Could you filter the records below and return each line that holds "listed"?
** Opening Exercise data block **
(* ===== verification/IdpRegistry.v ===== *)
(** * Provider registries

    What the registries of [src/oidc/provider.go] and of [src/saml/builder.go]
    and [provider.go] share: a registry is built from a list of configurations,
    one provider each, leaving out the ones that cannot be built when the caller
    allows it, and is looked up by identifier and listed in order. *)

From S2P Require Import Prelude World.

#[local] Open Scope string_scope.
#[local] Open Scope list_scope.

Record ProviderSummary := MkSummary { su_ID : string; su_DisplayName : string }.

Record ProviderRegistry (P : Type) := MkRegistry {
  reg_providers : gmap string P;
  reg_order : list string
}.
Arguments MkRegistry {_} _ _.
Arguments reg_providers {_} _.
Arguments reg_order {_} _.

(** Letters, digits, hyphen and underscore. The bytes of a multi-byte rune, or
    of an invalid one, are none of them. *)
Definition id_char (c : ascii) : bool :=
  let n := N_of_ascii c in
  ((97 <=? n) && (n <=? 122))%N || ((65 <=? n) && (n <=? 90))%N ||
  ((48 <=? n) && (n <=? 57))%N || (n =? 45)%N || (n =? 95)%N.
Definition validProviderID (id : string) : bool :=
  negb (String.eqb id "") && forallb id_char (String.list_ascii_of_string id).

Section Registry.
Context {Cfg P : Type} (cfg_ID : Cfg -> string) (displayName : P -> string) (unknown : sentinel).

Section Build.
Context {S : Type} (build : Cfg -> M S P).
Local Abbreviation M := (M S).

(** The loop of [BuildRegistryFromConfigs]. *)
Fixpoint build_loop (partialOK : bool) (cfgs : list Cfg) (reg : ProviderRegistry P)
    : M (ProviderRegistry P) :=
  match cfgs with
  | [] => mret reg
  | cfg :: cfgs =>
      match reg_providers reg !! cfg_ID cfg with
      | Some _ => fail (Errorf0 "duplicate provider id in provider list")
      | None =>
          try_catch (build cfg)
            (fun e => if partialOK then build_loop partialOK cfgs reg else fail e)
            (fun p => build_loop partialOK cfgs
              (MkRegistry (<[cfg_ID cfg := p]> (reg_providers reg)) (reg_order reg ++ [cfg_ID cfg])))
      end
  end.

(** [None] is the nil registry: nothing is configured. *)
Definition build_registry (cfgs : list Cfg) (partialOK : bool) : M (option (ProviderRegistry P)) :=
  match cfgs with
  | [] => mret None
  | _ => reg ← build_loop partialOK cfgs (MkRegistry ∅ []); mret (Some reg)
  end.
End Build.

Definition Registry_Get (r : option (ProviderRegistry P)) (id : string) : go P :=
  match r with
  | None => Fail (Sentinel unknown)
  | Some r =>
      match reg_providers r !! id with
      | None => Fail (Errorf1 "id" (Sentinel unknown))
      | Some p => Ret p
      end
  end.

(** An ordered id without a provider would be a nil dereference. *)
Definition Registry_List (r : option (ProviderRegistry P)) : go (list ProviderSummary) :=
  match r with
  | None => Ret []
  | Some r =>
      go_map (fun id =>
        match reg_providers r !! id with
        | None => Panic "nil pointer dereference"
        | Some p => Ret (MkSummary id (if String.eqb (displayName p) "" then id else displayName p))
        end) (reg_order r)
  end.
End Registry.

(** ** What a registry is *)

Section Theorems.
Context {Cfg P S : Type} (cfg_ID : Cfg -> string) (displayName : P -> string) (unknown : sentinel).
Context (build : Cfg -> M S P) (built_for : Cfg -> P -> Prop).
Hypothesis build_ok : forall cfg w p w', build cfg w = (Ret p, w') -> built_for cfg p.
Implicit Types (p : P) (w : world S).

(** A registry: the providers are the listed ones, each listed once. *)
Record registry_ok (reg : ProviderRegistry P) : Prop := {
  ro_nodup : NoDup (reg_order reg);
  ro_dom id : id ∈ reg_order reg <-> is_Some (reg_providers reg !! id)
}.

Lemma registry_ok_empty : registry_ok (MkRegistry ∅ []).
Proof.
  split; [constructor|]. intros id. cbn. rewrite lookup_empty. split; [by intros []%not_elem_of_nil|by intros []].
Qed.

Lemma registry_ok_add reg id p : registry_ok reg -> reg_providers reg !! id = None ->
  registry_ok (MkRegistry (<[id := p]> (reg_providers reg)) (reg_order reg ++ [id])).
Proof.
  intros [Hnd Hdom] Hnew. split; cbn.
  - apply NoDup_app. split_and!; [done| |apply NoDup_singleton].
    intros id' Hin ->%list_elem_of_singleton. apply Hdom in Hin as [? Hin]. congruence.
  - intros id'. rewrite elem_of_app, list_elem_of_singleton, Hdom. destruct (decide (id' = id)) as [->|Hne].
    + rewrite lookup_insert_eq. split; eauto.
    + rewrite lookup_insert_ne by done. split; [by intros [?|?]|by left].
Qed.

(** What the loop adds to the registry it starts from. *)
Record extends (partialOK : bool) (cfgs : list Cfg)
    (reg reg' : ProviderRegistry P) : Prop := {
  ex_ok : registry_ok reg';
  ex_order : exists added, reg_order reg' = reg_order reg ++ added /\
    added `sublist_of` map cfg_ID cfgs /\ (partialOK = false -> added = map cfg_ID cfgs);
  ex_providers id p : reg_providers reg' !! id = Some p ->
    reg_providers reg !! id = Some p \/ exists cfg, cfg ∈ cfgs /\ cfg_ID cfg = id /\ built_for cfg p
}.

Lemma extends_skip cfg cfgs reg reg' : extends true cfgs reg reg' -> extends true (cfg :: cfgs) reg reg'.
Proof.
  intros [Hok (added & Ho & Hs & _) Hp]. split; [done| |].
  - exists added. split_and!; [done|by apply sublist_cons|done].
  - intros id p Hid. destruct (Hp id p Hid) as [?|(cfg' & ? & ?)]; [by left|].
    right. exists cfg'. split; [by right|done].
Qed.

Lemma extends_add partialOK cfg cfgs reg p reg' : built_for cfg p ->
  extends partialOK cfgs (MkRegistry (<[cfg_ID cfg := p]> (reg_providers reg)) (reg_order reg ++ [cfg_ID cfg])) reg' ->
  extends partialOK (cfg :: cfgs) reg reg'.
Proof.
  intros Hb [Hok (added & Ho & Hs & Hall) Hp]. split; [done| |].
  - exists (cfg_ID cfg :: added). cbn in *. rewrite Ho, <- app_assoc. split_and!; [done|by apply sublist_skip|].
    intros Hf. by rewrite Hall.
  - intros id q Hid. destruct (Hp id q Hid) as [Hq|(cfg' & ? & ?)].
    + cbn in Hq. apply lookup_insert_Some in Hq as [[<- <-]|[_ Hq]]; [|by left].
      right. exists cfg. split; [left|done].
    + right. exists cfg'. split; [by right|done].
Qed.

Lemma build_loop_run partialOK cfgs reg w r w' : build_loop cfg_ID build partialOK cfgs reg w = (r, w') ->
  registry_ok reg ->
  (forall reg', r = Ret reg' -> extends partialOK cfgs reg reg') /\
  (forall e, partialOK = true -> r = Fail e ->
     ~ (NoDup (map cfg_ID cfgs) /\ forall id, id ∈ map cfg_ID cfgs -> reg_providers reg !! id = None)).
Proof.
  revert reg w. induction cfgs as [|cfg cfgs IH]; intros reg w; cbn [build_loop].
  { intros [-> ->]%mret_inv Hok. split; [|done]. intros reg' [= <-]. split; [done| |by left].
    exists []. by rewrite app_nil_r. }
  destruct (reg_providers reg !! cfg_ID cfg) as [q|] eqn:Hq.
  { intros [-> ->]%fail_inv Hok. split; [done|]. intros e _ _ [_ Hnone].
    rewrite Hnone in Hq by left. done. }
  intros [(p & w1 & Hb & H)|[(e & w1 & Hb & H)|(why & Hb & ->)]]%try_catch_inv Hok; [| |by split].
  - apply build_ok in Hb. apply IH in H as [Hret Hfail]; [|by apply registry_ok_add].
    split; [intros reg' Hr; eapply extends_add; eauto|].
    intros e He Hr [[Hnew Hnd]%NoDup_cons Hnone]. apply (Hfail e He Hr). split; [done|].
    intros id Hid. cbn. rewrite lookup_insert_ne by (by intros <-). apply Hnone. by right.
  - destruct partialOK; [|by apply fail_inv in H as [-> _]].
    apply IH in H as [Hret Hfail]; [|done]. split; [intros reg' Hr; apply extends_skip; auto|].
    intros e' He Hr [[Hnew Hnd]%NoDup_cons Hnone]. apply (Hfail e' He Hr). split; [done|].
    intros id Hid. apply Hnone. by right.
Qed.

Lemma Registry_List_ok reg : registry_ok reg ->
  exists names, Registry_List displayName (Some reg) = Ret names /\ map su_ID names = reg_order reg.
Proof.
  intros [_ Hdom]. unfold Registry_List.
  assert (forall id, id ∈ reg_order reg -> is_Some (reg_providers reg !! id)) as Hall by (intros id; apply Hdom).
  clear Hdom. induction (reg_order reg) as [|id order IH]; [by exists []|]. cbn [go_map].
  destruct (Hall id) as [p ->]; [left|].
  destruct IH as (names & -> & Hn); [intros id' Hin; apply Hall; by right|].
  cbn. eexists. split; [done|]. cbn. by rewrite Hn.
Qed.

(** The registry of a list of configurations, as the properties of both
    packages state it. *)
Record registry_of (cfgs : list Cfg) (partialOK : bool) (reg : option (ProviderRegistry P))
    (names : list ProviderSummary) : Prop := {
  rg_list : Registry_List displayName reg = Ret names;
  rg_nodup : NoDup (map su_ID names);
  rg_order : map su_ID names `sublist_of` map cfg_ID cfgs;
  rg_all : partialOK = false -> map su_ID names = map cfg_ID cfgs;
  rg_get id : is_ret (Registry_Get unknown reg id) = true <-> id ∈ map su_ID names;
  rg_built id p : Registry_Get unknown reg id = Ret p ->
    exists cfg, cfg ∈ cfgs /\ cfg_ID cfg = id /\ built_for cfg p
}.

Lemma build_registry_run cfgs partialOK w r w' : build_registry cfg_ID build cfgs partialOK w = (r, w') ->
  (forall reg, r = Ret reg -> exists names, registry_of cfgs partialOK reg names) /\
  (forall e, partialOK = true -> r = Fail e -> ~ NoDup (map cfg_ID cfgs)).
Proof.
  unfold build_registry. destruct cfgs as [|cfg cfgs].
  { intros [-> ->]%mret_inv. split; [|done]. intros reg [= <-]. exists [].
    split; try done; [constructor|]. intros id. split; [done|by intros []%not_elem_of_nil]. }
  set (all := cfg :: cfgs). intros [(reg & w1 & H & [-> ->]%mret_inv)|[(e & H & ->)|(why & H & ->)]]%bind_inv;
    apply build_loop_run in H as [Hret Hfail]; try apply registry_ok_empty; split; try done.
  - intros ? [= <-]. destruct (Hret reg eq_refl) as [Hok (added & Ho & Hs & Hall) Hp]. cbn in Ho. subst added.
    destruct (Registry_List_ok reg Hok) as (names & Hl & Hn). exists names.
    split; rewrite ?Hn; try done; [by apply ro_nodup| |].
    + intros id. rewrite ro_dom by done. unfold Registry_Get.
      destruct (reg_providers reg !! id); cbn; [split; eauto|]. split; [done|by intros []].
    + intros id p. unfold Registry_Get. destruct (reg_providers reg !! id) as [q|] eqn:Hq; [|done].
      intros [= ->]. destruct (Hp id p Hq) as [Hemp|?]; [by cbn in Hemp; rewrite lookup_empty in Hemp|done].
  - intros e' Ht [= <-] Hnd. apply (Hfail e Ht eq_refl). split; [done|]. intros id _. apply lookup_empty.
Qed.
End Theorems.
** Closing Exercise data block **
> Response area
    allows it, and is looked up by identifier and listed in order. *)
(** A registry: the providers are the listed ones, each listed once. *)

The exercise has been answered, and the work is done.